(SUPPLIED MATERIAL Opens)
(* ===== verification/ChainTheorems.v ===== *)
(** * The chain store and the block service: theorems *)
From Stdlib Require Import Sorted.
From S2P Require Import Chain JamRoundtrip.

(** ** Headers and blocks survive their encoding *)

Lemma octets_canon n named k h : octets (canon (TArray n (TPrim named k)) (hash_value h)) = h.
Proof.
  unfold hash_value. cbn [canon octets]. induction h as [|z h IH]; [done|]. cbn. f_equal. exact IH.
Qed.

Lemma octets_list_canon n t hs :
  (∀ h, octets (canon t (hash_value h)) = h) →
  octets <$> elems (canon (TArray n t) (VSeq (hash_value <$> hs))) = hs.
Proof. intros Ht. cbn. induction hs as [|h hs IH]; [done|]. cbn. f_equal; [apply Ht|exact IH]. Qed.

Lemma keys_list_canon ks : octets <$> elems (canon (TSlice TPublicKey) (VSeq (VBytes <$> ks))) = ks.
Proof. cbn. induction ks as [|k ks IH]; [done|]. cbn. f_equal. exact IH. Qed.

Lemma tickets_canon n ts :
  (λ t, MkTicket (octets (part t 0)) (num_of (part t 1))) <$>
    elems (canon (TArray n ticket_type) (VSeq (ticket_value <$> ts))) = ts.
Proof.
  cbn [canon elems]. induction ts as [|[id e] ts IH]; [done|]. cbn [fmap list_fmap map].
  f_equal; [|exact IH]. cbn. f_equal. apply (octets_canon 32 false Uint8).
Qed.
(SUPPLIED MATERIAL Closes)
▶ WORK REQUEST
Lines containing the word "induction": copy every one of them from the records above.

▶ TASK OUTPUT
  unfold hash_value. cbn [canon octets]. induction h as [|z h IH]; [done|]. cbn. f_equal. exact IH.
Proof. intros Ht. cbn. induction hs as [|h hs IH]; [done|]. cbn. f_equal; [apply Ht|exact IH]. Qed.
Proof. cbn. induction ks as [|k ks IH]; [done|]. cbn. f_equal. exact IH. Qed.
  cbn [canon elems]. induction ts as [|[id e] ts IH]; [done|]. cbn [fmap list_fmap map].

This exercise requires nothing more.